● WORK TO BE COMPLETED: Return, exactly and in full, the lines of the records below starting at the one with "sp_wf Robs = true -> sp_nonzero Robs ->" and ending at the one with "vLL_complete_sparse_bernoulli_undirected_covariates Y' Robs'", and no other lines.

● DATASET ENTRIES:

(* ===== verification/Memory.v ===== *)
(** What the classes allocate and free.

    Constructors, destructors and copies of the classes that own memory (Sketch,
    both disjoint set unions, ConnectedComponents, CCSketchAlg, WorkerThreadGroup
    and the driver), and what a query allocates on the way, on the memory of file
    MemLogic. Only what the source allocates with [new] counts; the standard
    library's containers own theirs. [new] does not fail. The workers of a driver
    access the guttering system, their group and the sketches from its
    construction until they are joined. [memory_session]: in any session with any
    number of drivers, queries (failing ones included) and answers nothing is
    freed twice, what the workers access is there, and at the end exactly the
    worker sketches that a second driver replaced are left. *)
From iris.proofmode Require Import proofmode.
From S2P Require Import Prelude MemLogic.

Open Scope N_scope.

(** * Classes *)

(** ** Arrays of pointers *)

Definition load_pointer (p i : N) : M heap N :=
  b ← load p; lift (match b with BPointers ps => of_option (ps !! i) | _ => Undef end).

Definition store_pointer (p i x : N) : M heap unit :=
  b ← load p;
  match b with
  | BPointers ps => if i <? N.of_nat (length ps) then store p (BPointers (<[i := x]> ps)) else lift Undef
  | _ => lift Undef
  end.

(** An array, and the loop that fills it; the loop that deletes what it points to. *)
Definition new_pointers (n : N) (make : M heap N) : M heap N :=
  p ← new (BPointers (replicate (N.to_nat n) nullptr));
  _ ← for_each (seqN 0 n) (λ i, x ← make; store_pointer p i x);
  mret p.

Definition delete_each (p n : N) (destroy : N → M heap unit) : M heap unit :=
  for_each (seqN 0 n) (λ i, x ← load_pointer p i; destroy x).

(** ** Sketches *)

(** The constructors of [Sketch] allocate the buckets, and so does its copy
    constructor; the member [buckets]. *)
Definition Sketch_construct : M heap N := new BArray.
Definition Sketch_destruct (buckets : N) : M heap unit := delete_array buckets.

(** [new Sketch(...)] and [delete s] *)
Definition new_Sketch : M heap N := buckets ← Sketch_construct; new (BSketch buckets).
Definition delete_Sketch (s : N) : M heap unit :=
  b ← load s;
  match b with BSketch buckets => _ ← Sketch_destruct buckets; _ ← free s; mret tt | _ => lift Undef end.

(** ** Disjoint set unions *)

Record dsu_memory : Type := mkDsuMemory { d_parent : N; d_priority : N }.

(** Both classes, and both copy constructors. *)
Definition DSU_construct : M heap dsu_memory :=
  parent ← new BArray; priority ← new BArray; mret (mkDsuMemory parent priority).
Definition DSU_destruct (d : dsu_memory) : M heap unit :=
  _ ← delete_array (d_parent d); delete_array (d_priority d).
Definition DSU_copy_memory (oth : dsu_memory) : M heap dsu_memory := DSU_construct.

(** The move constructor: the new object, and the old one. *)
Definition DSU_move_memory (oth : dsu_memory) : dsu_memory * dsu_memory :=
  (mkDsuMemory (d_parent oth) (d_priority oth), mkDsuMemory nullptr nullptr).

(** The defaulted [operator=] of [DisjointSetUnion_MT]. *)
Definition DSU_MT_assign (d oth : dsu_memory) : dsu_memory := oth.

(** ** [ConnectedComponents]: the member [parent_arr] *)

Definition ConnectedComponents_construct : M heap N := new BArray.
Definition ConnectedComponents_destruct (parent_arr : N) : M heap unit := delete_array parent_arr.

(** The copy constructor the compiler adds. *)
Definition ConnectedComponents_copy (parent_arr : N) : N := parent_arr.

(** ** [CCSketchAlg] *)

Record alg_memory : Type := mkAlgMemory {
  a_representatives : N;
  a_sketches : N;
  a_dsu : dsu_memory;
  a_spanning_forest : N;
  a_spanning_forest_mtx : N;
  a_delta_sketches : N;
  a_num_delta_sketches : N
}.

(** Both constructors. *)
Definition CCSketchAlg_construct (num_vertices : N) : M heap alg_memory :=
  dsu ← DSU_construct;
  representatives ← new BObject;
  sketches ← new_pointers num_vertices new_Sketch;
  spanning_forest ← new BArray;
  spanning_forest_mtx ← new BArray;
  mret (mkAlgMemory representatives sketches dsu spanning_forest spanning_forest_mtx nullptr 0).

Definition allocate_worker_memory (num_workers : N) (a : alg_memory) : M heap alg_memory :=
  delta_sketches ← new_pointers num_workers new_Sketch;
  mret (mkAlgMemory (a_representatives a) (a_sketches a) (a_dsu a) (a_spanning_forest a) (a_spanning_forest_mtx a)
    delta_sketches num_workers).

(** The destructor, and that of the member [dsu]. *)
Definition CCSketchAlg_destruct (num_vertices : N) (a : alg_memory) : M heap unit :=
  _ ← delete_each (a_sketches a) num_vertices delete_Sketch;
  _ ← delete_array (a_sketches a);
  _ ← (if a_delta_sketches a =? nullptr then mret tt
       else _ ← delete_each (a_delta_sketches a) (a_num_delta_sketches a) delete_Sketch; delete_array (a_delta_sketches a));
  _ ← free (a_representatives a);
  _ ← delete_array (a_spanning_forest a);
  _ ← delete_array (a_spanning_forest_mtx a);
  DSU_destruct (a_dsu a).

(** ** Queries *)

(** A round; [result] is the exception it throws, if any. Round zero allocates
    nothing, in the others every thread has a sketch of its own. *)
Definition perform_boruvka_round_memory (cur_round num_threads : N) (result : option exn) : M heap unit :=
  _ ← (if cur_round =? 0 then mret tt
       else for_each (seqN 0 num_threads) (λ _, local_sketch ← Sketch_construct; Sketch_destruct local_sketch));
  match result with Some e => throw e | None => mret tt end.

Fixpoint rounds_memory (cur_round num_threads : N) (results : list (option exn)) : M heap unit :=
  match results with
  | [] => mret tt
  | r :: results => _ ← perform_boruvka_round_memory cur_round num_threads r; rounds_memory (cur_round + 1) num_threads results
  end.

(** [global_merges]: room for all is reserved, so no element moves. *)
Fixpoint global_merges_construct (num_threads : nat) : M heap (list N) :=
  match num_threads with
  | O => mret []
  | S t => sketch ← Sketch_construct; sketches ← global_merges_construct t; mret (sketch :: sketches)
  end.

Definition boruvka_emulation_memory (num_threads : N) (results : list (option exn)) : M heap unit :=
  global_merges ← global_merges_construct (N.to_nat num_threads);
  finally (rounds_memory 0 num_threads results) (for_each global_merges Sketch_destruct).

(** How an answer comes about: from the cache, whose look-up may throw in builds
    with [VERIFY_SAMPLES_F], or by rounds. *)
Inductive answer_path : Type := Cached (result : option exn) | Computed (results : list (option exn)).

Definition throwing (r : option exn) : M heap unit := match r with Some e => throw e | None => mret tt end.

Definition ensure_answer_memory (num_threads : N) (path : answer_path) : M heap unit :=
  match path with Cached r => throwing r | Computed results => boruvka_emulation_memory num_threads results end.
* * *
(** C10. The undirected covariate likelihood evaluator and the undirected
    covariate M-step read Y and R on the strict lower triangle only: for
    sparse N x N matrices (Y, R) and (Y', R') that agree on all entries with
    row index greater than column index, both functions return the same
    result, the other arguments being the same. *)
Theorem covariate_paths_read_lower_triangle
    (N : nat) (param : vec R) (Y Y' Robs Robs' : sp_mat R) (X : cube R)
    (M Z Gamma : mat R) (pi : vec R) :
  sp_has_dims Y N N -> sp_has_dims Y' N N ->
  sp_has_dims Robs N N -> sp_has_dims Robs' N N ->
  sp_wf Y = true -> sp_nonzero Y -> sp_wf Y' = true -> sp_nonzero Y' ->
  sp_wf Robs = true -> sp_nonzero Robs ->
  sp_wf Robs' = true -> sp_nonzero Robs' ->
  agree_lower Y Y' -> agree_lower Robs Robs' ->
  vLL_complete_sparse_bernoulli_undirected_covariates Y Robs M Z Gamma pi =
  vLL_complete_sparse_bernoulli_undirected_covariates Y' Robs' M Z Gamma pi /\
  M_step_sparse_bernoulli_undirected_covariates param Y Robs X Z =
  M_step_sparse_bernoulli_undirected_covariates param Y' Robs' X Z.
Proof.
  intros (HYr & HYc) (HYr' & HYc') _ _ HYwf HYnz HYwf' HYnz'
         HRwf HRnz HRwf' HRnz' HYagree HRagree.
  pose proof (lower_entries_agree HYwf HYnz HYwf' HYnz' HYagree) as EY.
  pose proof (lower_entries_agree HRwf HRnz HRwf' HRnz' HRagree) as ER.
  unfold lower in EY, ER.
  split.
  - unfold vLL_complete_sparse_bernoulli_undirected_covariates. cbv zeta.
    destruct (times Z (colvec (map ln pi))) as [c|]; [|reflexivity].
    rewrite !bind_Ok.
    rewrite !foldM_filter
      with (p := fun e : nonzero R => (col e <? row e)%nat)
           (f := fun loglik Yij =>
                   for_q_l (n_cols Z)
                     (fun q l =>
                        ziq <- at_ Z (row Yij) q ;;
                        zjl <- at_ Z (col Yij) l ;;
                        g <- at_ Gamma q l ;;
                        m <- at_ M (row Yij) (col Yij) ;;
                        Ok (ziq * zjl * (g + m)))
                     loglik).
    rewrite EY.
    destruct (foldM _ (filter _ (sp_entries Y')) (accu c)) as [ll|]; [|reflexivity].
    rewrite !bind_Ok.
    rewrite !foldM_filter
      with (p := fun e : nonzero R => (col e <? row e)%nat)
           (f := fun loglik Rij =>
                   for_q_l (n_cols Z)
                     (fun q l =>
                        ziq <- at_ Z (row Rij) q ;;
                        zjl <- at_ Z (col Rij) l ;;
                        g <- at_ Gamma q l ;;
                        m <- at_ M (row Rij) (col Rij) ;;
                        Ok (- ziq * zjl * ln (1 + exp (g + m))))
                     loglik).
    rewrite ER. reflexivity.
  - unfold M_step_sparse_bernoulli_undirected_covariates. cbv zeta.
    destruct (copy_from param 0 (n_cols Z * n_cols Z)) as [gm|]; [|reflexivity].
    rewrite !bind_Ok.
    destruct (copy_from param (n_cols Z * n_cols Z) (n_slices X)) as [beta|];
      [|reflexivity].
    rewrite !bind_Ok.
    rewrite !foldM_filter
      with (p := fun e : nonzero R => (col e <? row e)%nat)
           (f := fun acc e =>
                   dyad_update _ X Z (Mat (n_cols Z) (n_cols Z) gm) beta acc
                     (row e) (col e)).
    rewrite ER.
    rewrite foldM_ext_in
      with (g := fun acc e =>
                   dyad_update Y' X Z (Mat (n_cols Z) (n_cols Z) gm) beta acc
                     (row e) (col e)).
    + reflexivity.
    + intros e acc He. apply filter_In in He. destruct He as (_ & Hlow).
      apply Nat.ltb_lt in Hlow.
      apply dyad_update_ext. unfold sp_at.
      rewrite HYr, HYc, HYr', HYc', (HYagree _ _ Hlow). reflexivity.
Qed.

● ANSWER BOX:
  sp_wf Robs = true -> sp_nonzero Robs ->
  sp_wf Robs' = true -> sp_nonzero Robs' ->
  agree_lower Y Y' -> agree_lower Robs Robs' ->
  vLL_complete_sparse_bernoulli_undirected_covariates Y Robs M Z Gamma pi =
  vLL_complete_sparse_bernoulli_undirected_covariates Y' Robs' M Z Gamma pi /\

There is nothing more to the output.